It is a black and white picture. It shows the view of Grafeneck. There are several tall tree trunks in the foreground. The hunting lodge can be seen between the trunks. It is an angular white building with a dark roof. There are many windows on all sides. It is surrounded by dense forest on a hill.

Postcard from the Samaritan Foundation in Grafeneck, before 1934.

ArEGL 99.

Es ist ein Schwarz-Weiß-Bild. Es zeigt eine Straße vor dem Jagdschloss. Auf der Straße stehen am linken Rand vor dem Gebäude zwei alte Reisebusse. Neben den Bussen sind zwei Personen. Eine größere Person mit Koffer in der Hand hält eine kleinere Person am Arm. Es scheint zu regnen. Die Personen tragen Mäntel.

This photograph of the buses was taken between September and November 1940 at the Stetten institution. Only sick women were transferred from here to the Grafeneck killing centre. It shows a woman with a suitcase in front of Reichspost buses belonging to »Aktion T4«, holding a girl by the hand. The photograph was taken secretly.

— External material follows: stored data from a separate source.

Lemma fill_segment_run P w fr s ph img :
  let base := p_vaddr ph - p_vaddr ph mod 4096 in
  let n := (p_memsz ph + 4095) / 4096 in
  loadable ph img -> pages P w base n fr s -> kpdir_rev s + 2 * (n + 1) < 2 ^ 32 ->
  exists s', fill_segment P ph img s = Ok (tt, s') /\
    wrote P w base n fr (2 * (n + 1)) (p_vaddr ph) (base + n * 4096) (segment_byte ph img) s s'.
Proof.
  intros base n [Loff Lst Lsz Lb Le Lf Lm Lt Li Ll Lu] Hp Hrev. unfold CONF_PROG_BASE_MIN in Lb.
  set (v := p_vaddr ph) in *. set (off := v mod 4096) in *. set (k := (p_filesz ph + 4095) / 4096) in *.
  assert (0 <= off < 4096) as Ho by (apply Z.mod_pos_bound; lia).
  assert (1 <= k <= n) as Hk by (unfold k, n; dlia).
  assert (PAGE_ALIGN_ROUND_DOWN v = base) as Ebase.
  { rewrite round_down_eq by (unfold is_u32; lia). unfold base, off. dlia. }
  assert (NUM_PAGES (p_memsz ph) = n /\ NUM_PAGES (p_filesz ph) = k) as [En Ek] by (split; apply NUM_PAGES_eq; lia).
  set (first := elf32_first_page_bytes ph).
  assert (first = Z.min (p_filesz ph) (4096 - off)) as Ef.
  { unfold first, elf32_first_page_bytes. rewrite PAGE_SIZE_eq. fold v off. destruct (Z.gtb_spec (p_filesz ph) (4096 - off)); lia. }
  assert (2 <= k -> first = 4096 - off) as Ef2 by (intros; unfold k in *; dlia).
  set (r := (off + p_filesz ph) mod 4096) in *.
  assert (v + p_filesz ph = base + (k - 1) * 4096 + r /\ 0 < r < 4096) as [Eend Hr] by (unfold base, r, k in *; dlia).
  assert (PAGE_SIZE - u32 (p_offset ph + p_filesz ph) mod PAGE_SIZE = 4096 - r) as Epad.
  { rewrite PAGE_SIZE_eq, u32_small by (unfold is_u32, k in *; dlia). unfold r. rewrite <- Loff.
    by rewrite Zplus_mod_idemp_l. }
  unfold fill_segment. fold v first. rewrite Ebase, En, Ek, Epad. cbv zeta.
  destruct (bytes_at_some img (p_offset ph) first) as (bs & Hbs & Hlen & Hall & Hbyte); [lia|lia|unfold k in *; dlia|].
  destruct (write_run P w base n fr s v bs) as (pa & s1 & s2 & Hres & Hcpy & Hp2 & Hr2 & Hph2 & Hb2);
    [done|unfold base; lia|lia|fold off; lia|by apply Hall|lia|].
  rewrite (run_bind _ _ _ _ _ Hres), Hbs, (run_bind _ _ _ _ _ eq_refl), (run_bind _ _ _ _ _ Hcpy).
  destruct (copy_pages_run P w base n fr img (Z.to_nat (k - 1)) 1 (p_offset ph + first) s2 Hp2)
    as (s3 & Hcp & Hp3 & Hr3 & Hph3 & Hb3); [lia|lia|lia|unfold k in *; dlia|done|lia|].
  rewrite (run_bind _ _ _ _ _ Hcp). rewrite Z2Nat.id in * by lia.
  assert (truth (4096 - r) = true) as -> by (unfold truth; rewrite (proj2 (Z.eqb_neq _ _)) by lia; done).
  assert (u32 (base + (k - 1) * PAGE_SIZE + (PAGE_SIZE - (4096 - r))) = v + p_filesz ph) as ->.
  { rewrite PAGE_SIZE_eq, u32_small by (unfold is_u32; lia). lia. }
  assert ((v + p_filesz ph) mod 4096 = r) as Er by (unfold r, off; by rewrite Zplus_mod_idemp_l).
  destruct (set_run P w base n fr s3 (v + p_filesz ph) (4096 - r)) as (pb & s4 & s5 & Hres5 & Hset & Hp5 & Hr5 & Hph5 & Hb5);
    [done|unfold base in *; lia|lia|lia|lia|].
  rewrite (run_bind _ _ s3 tt s5) by (by rewrite (run_bind _ _ _ _ _ Hres5)).
  destruct (zero_pages_run P w base n fr (Z.to_nat (n - k)) k s5 Hp5) as (s6 & Hz & Hp6 & Hr6 & Hph6 & Hb6); [lia|lia|lia|].
  exists s6. split; [done|]. rewrite Z2Nat.id in * by lia.
  split_and!; [done|lia|by apply (kstep_trans _ _ s2), (kstep_trans _ _ s3), (kstep_trans _ _ s5)|].
  intros u Hu. rewrite Hb6, Hb5, Hb3, Hb2 by done. rewrite Hlen. unfold segment_byte. fold v.
  assert (base + off = v) as Ev by (unfold base; lia).
  destruct (Z.lt_ge_cases u v); [by decide_cmp|].
  destruct (Z.lt_ge_cases u (v + p_filesz ph)); [|destruct (Z.lt_ge_cases u (base + k * 4096)); by decide_cmp].
  destruct (Z.lt_ge_cases u (base + 4096)); decide_cmp; cbn [andb].
  - apply Hbyte. lia.
  - f_equal. lia.
Qed.

(** The break behind a loaded segment is where [sys_sbrk] needs it: below the end of the pages. *)
Lemma elf32_getbrk_heap ph img :
  loadable ph img -> let '(brk, page) := elf32_getbrk ph in
  frame_addr page /\ 0 <= brk <= page /\ page = p_vaddr ph - p_vaddr ph mod 4096 + (p_memsz ph + 4095) / 4096 * 4096.
Proof.
  intros [Loff Lst Lsz Lb Le Lf Lm Lt Li Ll Lu]. unfold elf32_getbrk, CONF_PROG_BASE_MIN in *.
  rewrite round_down_eq, NUM_PAGES_eq, PAGE_SIZE_eq by (unfold is_u32; lia).
  rewrite !u32_small by (unfold is_u32; dlia). unfold frame_addr, is_u32. dlia.
Qed.

End fill.

(** ** A program in memory *)

(** The kernel directory at 3 MB with one table and the working table, and a process whose
    directory was copied from it. *)
Definition demo_ld : vm mm_state :=
  MkVm (demo_mm 0x200000)
    {[cell 0x300000 0 := 0x302003; cell 0x300000 255 := 0x301003;
      cell 0x303000 0 := 0x302003; cell 0x303000 255 := 0x301003]} true 0x300000 0x301000 0.

Lemma demo_slot d i :
  d = 0x300000 \/ d = 0x303000 -> 0 <= i < 1024 ->
  word (mem demo_ld) (cell d i) = if i =? 0 then 0x302003 else if i =? 255 then 0x301003 else 0.
Proof.
  intros Hd Hi. unfold word. cbn [mem demo_ld].
  destruct Hd as [-> | ->]; (destruct (Z.eqb_spec i 0) as [->|]; [reflexivity|]);
    (destruct (Z.eqb_spec i 255) as [->|]; [reflexivity|]);
    rewrite !lookup_insert_ne, lookup_singleton_ne by (unfold cell; lia); done.
Qed.

Lemma demo_ld_wf d : d = 0x300000 \/ d = 0x303000 -> pdir_wf d demo_ld.
Proof.
  intros Hd. constructor.
  - apply demo_mm_inv; [done|lia].
  - destruct Hd as [-> | ->]; done.
  - destruct Hd as [-> | ->]; by vm_compute.
  - done.
  - by vm_compute.
  - destruct Hd as [-> | ->]; done.
  - intros i Hi. rewrite demo_slot by done.
    destruct (Z.eqb_spec i 0) as [->|]; [|destruct (Z.eqb_spec i 255) as [->|]; [|done]]; intros _;
      destruct Hd as [-> | ->]; split_and!; by vm_compute.
  - intros i j Hi Hj. rewrite !demo_slot by done.
    destruct (Z.eqb_spec i 0), (Z.eqb_spec i 255), (Z.eqb_spec j 0), (Z.eqb_spec j 255); subst;
      vm_compute; (done || congruence || lia).
Qed.

Lemma demo_table d i t : d = 0x300000 \/ d = 0x303000 -> is_table demo_ld d i t ->
  (i = 0 /\ t = 0x302000) \/ (i = 255 /\ t = 0x301000).
Proof.
  intros Hd (Hi & Hp & Ht). rewrite demo_slot in Hp, Ht by done.
  destruct (Z.eqb_spec i 0) as [->|]; [left; by rewrite <- Ht|].
  destruct (Z.eqb_spec i 255) as [->|]; [right; by rewrite <- Ht|done].
Qed.

Lemma demo_spaces : spaces 0x303000 demo_ld.
Proof.
  constructor; [apply demo_ld_wf; by left|apply demo_ld_wf; by right|done| |].
  - intros i t Ht. destruct (demo_table 0x300000 i t (or_introl eq_refl) Ht) as [[-> ->]|[-> ->]]; done.
  - intros i t Hi Ht. destruct (demo_table 0x303000 i t (or_intror eq_refl) Ht) as [[-> ->]|[-> ->]]; lia.
Qed.

Lemma demo_room : window_room demo_ld 0x1000.
Proof.
  split; [constructor|reflexivity].
  - split; [done|]. vm_compute. discriminate.
  - lia.
  - done.
  - intros i Hi. change (pdir_index 0x1000) with 0 in Hi. assert (i = 0) as -> by lia. reflexivity.
Qed.

Definition demo_ph : Elf32_Phdr := MkPhdr PT_LOAD 16 0x40000010 0 100 5000 5 0x1000.
Definition demo_img : list Z := map (fun k => k mod 256) (seqZ 0 4096).

Lemma demo_loadable : loadable demo_ph demo_img.
Proof.
  constructor; try (vm_compute; done); try (vm_compute; discriminate).
  apply Forall_forall. intros x Hx. unfold demo_img in Hx. apply list_elem_of_fmap in Hx as (k & -> & _).
    apply Z.mod_pos_bound. lia.
Qed.


(** ** Where the loader falls short *)

Definition load (ph : Elf32_Phdr) (img : list Z) (s : vm mm_state) : option (vm mm_state) :=
  match elf32_map_segment 0x303000 ph img [] s with Ok ((true, _), s') => Some s' | _ => None end.

(** The data of a segment that ends with a page is lost: the padding is a whole page then. *)
Lemma full_page_cleared :
  (fun s => user_byte 0x303000 s 0x40000000) <$>
    load (MkPhdr PT_LOAD 0 0x40000000 0 4096 4096 5 0x1000) (replicate 4096 1) demo_ld = Some 0.
Proof. vm_compute. reflexivity. Qed.

(** The pages of a segment are counted from its size alone: one that starts near the end of a
    page misses its last page. *)
Lemma crossing_segment_unmapped :
  (fun s => present (pte (mem s) 0x303000 0x40001000)) <$>
    load (MkPhdr PT_LOAD 0xF00 0x40000F00 0 0x80 0x200 5 0x1000) (replicate 4096 1) demo_ld = Some false.
Proof. vm_compute. reflexivity. Qed.

(** A segment without bytes in the file: the end of its data is looked for in the page before
    the segment, which is not mapped, and physical memory from 0 on is cleared instead. *)
Lemma bss_clears_low_memory :
  (fun s => word (mem s) 0x400) <$>
    load (MkPhdr PT_LOAD 0x1000 0x40001000 0 0 100 6 0x1000) (replicate 4096 1)
      (set_mem (<[0x400 := 0x3F8]> (mem demo_ld)) demo_ld) = Some 0.
Proof. vm_compute. reflexivity. Qed.

(** Pages are copied whole, up to 4095 bytes from behind the end of the image. *)
Lemma copy_reads_behind_image :
  elf32_map_segment 0x303000 (MkPhdr PT_LOAD 0 0x40000000 0 5000 5000 5 0x1000) (replicate 5000 1) [] demo_ld = Fault.
Proof. vm_compute. reflexivity. Qed.
(** * Emotional-cue extraction and abstract-image synthesis (app.py)

    A shallow embedding of the visualization pipeline of [app.py]:
    [extract_emotional_cues], [calculate_base_color],
    [draw_emotional_shapes], [apply_emotional_filters],
    [generate_abstract_visualization], [generate_fallback_image] and the
    [generate_emotion_image] handler.

    Modelling conventions.
    - Text is a [string] of 8-bit code points (the first 256 of Unicode);
      [Str.lower] is Python's [str.lower] on them.
    - A Python [int] is an integer, [inject_Z] of it where it meets a
      float.  A Python float is an IEEE-754 double, modelled as the rational
      number it denotes: every operation on floats returns the exact result
      rounded to the nearest double, ties to even, with 53 bits and gradual
      underflow ([Double.round]); a literal such as [0.3] is the double
      nearest to it ([Double.literal]); [int(x)] truncates toward zero.
      Infinities are not modelled: from cue values of the data model no
      operation of the pipeline comes near the largest double.  Module
      [Binary64] runs the same operations on the doubles of the machine, to
      check [Double] against them.  The one quotient of
      [get_fallback_analysis], of two counts of answers, is kept exact.
    - Exceptions are the [Raise] constructor of [result]; stateful code runs
      in the monad [M] over a [world] made of the state of the [random]
      module and the heap of Pillow images.
    - Pillow's rasteriser, its filters and its PNG encoder are not modelled:
      an image is its size, its initial fill and the history of the edits
      applied to it; the encoders are parameters.

    The text service is embedded as well: [get_fallback_questions],
    [get_fallback_analysis], [parse_questions_with_options] and the handlers
    [generate_questions] and [generate_analysis].  There the libraries [re]
    and [json], the API key and the outcome of the request to the API are
    parameters. *)

From Stdlib Require Import ZArith QArith Qround Qabs Qpower Bool List Ascii
  String Lia Lqa.
From Stdlib Require Floats Uint63.
Import ListNotations.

HADS (Historical Archive of the Stetten Diakonie) 3675.

GRAFENECK

The Grafeneck killing centre was located in a former hunting lodge, which had been used by the Samaritan Foundation as a home for people with disabilities since 1929. In October 1939, it was confiscated and converted into a killing centre by January 1940. The killing of the sick began on 18 January 1940 in a gas chamber disguised as a shower room, which was located in a garage. The victims came from 48 institutions in Baden-Württemberg, Bavaria, Hesse and North Rhine-Westphalia. On 13 December 1940, the last victims were cremated in the crematorium. A total of around 10,000 sick people were murdered in Grafeneck as part of »Aktion T4«. After the closure, the staff were transferred to the Hadamar killing centre in Hesse. In the years that followed, the castle building was used for the so-called Kinderlandverschickung (children’s evacuation programme). In 1945, the home was used by the French occupation authorities and returned to the Samaritan Foundation in 1946 and 1947. People with disabilities who had survived the war moved back into the castle. Today, there is a memorial in Grafeneck.